Action item:
Can you transcribe every record below exactly as it appears?

(Given data begins)

Lemma all_dict_gather (dict : gmap string value) (keys : list value) :
  for_each (fun results key =>
              let* found := dict_find dict key in
              match found with
              | Some (k, result) => Ok (extend_new results (dict_expand result k))
              | None => Ok results
              end) [] keys
  = let* items := gather (key_items dict) keys in Ok (extend_new [] items).
Proof.
  apply for_each_gather. intros r key _. unfold key_items.
  destruct (dict_find dict key) as [[[k result]|]|e]; reflexivity.
Qed.

(** What [all] returns is the list of the items that its loops come
    across, each at the place of its first occurrence. *)
Lemma all_first_occurrences ev (t : Translator) (strings : strings_arg)
  (strings_first : bool) :
  t <> SelfTranslator ->
  all ev t strings strings_first
  = res_map (fun items => VList (first_occurrences items))
      (visited ev t strings strings_first).
Proof.
  assert (Hshape : forall m : res (list value),
            res_map VList (let* items := m in Ok (extend_new [] items))
            = res_map (fun items => VList (first_occurrences items)) m).
  { intros [items|e]; simpl; [|reflexivity].
    rewrite extend_new_first_occurrences. reflexivity. }
  intros Hself.
  destruct t as [sequence|dict path_translator|tuples| |]; [| | | |congruence].
  - destruct strings_first.
    + rewrite all_sequence_gather_strings_first. apply Hshape.
    + rewrite all_sequence_gather. apply Hshape.
  - cbn [all visited].
    destruct (match path_translator with
              | Some pt => _
              | None => _
              end) as [keys|e]; [|reflexivity].
    cbn [res_bind]. rewrite all_dict_gather. apply Hshape.
  - destruct strings_first.
    + rewrite (proj2 (all_regex_gather ev tuples strings)). apply Hshape.
    + rewrite (proj1 (all_regex_gather ev tuples strings)). apply Hshape.
  - reflexivity.
Qed.

(** C3, amended: whatever translator other than the identity translator is
    asked, and with either value of [strings_first], a list that [all]
    returns has no two equal entries, and it holds the items that the
    loops of [all] come across in the order of their first occurrence
    (the first occurrence wins); the identity translator returns its
    argument as it is. *)
Theorem C3_all_deduplicated ev (t : Translator) (strings : strings_arg)
  (strings_first : bool) (v : value) :
  all ev t strings strings_first = Ok v ->
  (t <> SelfTranslator ->
   exists l items,
     v = VList l /\ NoDup l /\
     visited ev t strings strings_first = Ok items /\
     l = first_occurrences items) /\
  (t = SelfTranslator -> v = as_value strings).
Proof.
  intros H. split; [|intros ->; simpl in H; congruence].
  intros Hself. rewrite (all_first_occurrences ev t strings strings_first Hself) in H.
  apply res_map_Ok in H. destruct H as [items [Hitems ->]].
  exists (first_occurrences items), items.
  split; [reflexivity|]. split; [|split; [exact Hitems|reflexivity]].
  rewrite <- extend_new_first_occurrences. apply extend_new_NoDup. constructor.
Qed.

End DeDuplication.

(** C3, as stated, fails for the identity translator, which hands back
    its input with its duplicates. *)
Lemma C3_identity_keeps_duplicates :
  ~ deduplicated no_eval SelfTranslator (Strs ["a"; "a"]) false.
Proof.
  intros H. destruct (H _ eq_refl) as [l [Hl Hnd]].
  injection Hl as <-.
  apply NoDup_cons in Hnd. destruct Hnd as [Hnot _].
  apply Hnot. left.
Qed.

(** C3 at the sequence of the two dictionaries of the tests, asked about
    [a], [b] and [a] again. *)
Lemma C3_all_deduplicated_witness :
  exists l items,
    VList [VStr "1"; VStr "2"; VStr "3"; VStr "4"] = VList l /\ NoDup l /\
    visited no_eval (TranslatorBySequence [D1; D2]) (Strs ["a"; "b"; "a"]) false
      = Ok items /\
    l = first_occurrences items.
Proof.
  refine (proj1 (C3_all_deduplicated no_eval
            (TranslatorBySequence [D1; D2]) (Strs ["a"; "b"; "a"]) false
            (VList [VStr "1"; VStr "2"; VStr "3"; VStr "4"]) _) _).
  - vm_compute. reflexivity.
  - discriminate.
Defined.
(** The body of [for(const r of out.rules||[])] on one rule. *)
Definition align_rule (cats : list string) (lm : list (string * jsval)) (r : jsval)
  : outcome jsval :=
  cat <- get_prop r "category" ;;
  r <- (if truthy cat then c <- mapCategory cats lm cat ;; Ret (set_prop r "category" c)
        else Ret r) ;;
  cond <- get_prop r "condition" ;;
  match cond with
  | JStr s =>
      if String.eqb s "" then Ret r else
      match first_literal s with
      | Some (_, q, lit, _) =>
          mapped <- mapCategory cats lm (JStr lit) ;;
          if truthy mapped && negb (js_strict_eq mapped (JStr lit)) then
            Ret (set_prop r "condition"
                   (JStr (js_replace_str s (ch q ++ lit ++ ch q)
                                           (ch q ++ js_to_string mapped ++ ch q))))
          else Ret r
      | None => Ret r
      end
  | _ => Ret r
  end.

Fixpoint align_rules (cats : list string) (lm : list (string * jsval)) (rs : list jsval)
  : outcome (list jsval) :=
  match rs with
  | [] => Ret []
  | r :: t => r' <- align_rule cats lm r ;; t' <- align_rules cats lm t ;; Ret (r' :: t')
  end.

Definition alignParsedCategoriesWithDataset (parsed : jsval) (datasetCategories : list jsval)
  : outcome jsval :=
  if negb (truthy parsed) then Ret parsed else
  rs <- get_prop parsed "rules" ;;
  if negb (is_array rs) then Ret parsed else
  cats <- map_out js_String datasetCategories ;;
  let lm := lower_map cats in
  let out := json_clone parsed in
  rules <- get_prop out "rules" ;;
  match js_or rules (JArr []) with
  | JArr l => l' <- align_rules cats lm l ;; Ret (replace_rules out l')
  | _ => Ret out
  end.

(Given data ends)

Response below:
Lemma all_dict_gather (dict : gmap string value) (keys : list value) :
  for_each (fun results key =>
              let* found := dict_find dict key in
              match found with
              | Some (k, result) => Ok (extend_new results (dict_expand result k))
              | None => Ok results
              end) [] keys
  = let* items := gather (key_items dict) keys in Ok (extend_new [] items).
Proof.
  apply for_each_gather. intros r key _. unfold key_items.
  destruct (dict_find dict key) as [[[k result]|]|e]; reflexivity.
Qed.

(** What [all] returns is the list of the items that its loops come
    across, each at the place of its first occurrence. *)
Lemma all_first_occurrences ev (t : Translator) (strings : strings_arg)
  (strings_first : bool) :
  t <> SelfTranslator ->
  all ev t strings strings_first
  = res_map (fun items => VList (first_occurrences items))
      (visited ev t strings strings_first).
Proof.
  assert (Hshape : forall m : res (list value),
            res_map VList (let* items := m in Ok (extend_new [] items))
            = res_map (fun items => VList (first_occurrences items)) m).
  { intros [items|e]; simpl; [|reflexivity].
    rewrite extend_new_first_occurrences. reflexivity. }
  intros Hself.
  destruct t as [sequence|dict path_translator|tuples| |]; [| | | |congruence].
  - destruct strings_first.
    + rewrite all_sequence_gather_strings_first. apply Hshape.
    + rewrite all_sequence_gather. apply Hshape.
  - cbn [all visited].
    destruct (match path_translator with
              | Some pt => _
              | None => _
              end) as [keys|e]; [|reflexivity].
    cbn [res_bind]. rewrite all_dict_gather. apply Hshape.
  - destruct strings_first.
    + rewrite (proj2 (all_regex_gather ev tuples strings)). apply Hshape.
    + rewrite (proj1 (all_regex_gather ev tuples strings)). apply Hshape.
  - reflexivity.
Qed.

(** C3, amended: whatever translator other than the identity translator is
    asked, and with either value of [strings_first], a list that [all]
    returns has no two equal entries, and it holds the items that the
    loops of [all] come across in the order of their first occurrence
    (the first occurrence wins); the identity translator returns its
    argument as it is. *)
Theorem C3_all_deduplicated ev (t : Translator) (strings : strings_arg)
  (strings_first : bool) (v : value) :
  all ev t strings strings_first = Ok v ->
  (t <> SelfTranslator ->
   exists l items,
     v = VList l /\ NoDup l /\
     visited ev t strings strings_first = Ok items /\
     l = first_occurrences items) /\
  (t = SelfTranslator -> v = as_value strings).
Proof.
  intros H. split; [|intros ->; simpl in H; congruence].
  intros Hself. rewrite (all_first_occurrences ev t strings strings_first Hself) in H.
  apply res_map_Ok in H. destruct H as [items [Hitems ->]].
  exists (first_occurrences items), items.
  split; [reflexivity|]. split; [|split; [exact Hitems|reflexivity]].
  rewrite <- extend_new_first_occurrences. apply extend_new_NoDup. constructor.
Qed.

End DeDuplication.

(** C3, as stated, fails for the identity translator, which hands back
    its input with its duplicates. *)
Lemma C3_identity_keeps_duplicates :
  ~ deduplicated no_eval SelfTranslator (Strs ["a"; "a"]) false.
Proof.
  intros H. destruct (H _ eq_refl) as [l [Hl Hnd]].
  injection Hl as <-.
  apply NoDup_cons in Hnd. destruct Hnd as [Hnot _].
  apply Hnot. left.
Qed.

(** C3 at the sequence of the two dictionaries of the tests, asked about
    [a], [b] and [a] again. *)
Lemma C3_all_deduplicated_witness :
  exists l items,
    VList [VStr "1"; VStr "2"; VStr "3"; VStr "4"] = VList l /\ NoDup l /\
    visited no_eval (TranslatorBySequence [D1; D2]) (Strs ["a"; "b"; "a"]) false
      = Ok items /\
    l = first_occurrences items.
Proof.
  refine (proj1 (C3_all_deduplicated no_eval
            (TranslatorBySequence [D1; D2]) (Strs ["a"; "b"; "a"]) false
            (VList [VStr "1"; VStr "2"; VStr "3"; VStr "4"]) _) _).
  - vm_compute. reflexivity.
  - discriminate.
Defined.
(** The body of [for(const r of out.rules||[])] on one rule. *)
Definition align_rule (cats : list string) (lm : list (string * jsval)) (r : jsval)
  : outcome jsval :=
  cat <- get_prop r "category" ;;
  r <- (if truthy cat then c <- mapCategory cats lm cat ;; Ret (set_prop r "category" c)
        else Ret r) ;;
  cond <- get_prop r "condition" ;;
  match cond with
  | JStr s =>
      if String.eqb s "" then Ret r else
      match first_literal s with
      | Some (_, q, lit, _) =>
          mapped <- mapCategory cats lm (JStr lit) ;;
          if truthy mapped && negb (js_strict_eq mapped (JStr lit)) then
            Ret (set_prop r "condition"
                   (JStr (js_replace_str s (ch q ++ lit ++ ch q)
                                           (ch q ++ js_to_string mapped ++ ch q))))
          else Ret r
      | None => Ret r
      end
  | _ => Ret r
  end.

Fixpoint align_rules (cats : list string) (lm : list (string * jsval)) (rs : list jsval)
  : outcome (list jsval) :=
  match rs with
  | [] => Ret []
  | r :: t => r' <- align_rule cats lm r ;; t' <- align_rules cats lm t ;; Ret (r' :: t')
  end.

Definition alignParsedCategoriesWithDataset (parsed : jsval) (datasetCategories : list jsval)
  : outcome jsval :=
  if negb (truthy parsed) then Ret parsed else
  rs <- get_prop parsed "rules" ;;
  if negb (is_array rs) then Ret parsed else
  cats <- map_out js_String datasetCategories ;;
  let lm := lower_map cats in
  let out := json_clone parsed in
  rules <- get_prop out "rules" ;;
  match js_or rules (JArr []) with
  | JArr l => l' <- align_rules cats lm l ;; Ret (replace_rules out l')
  | _ => Ret out
  end.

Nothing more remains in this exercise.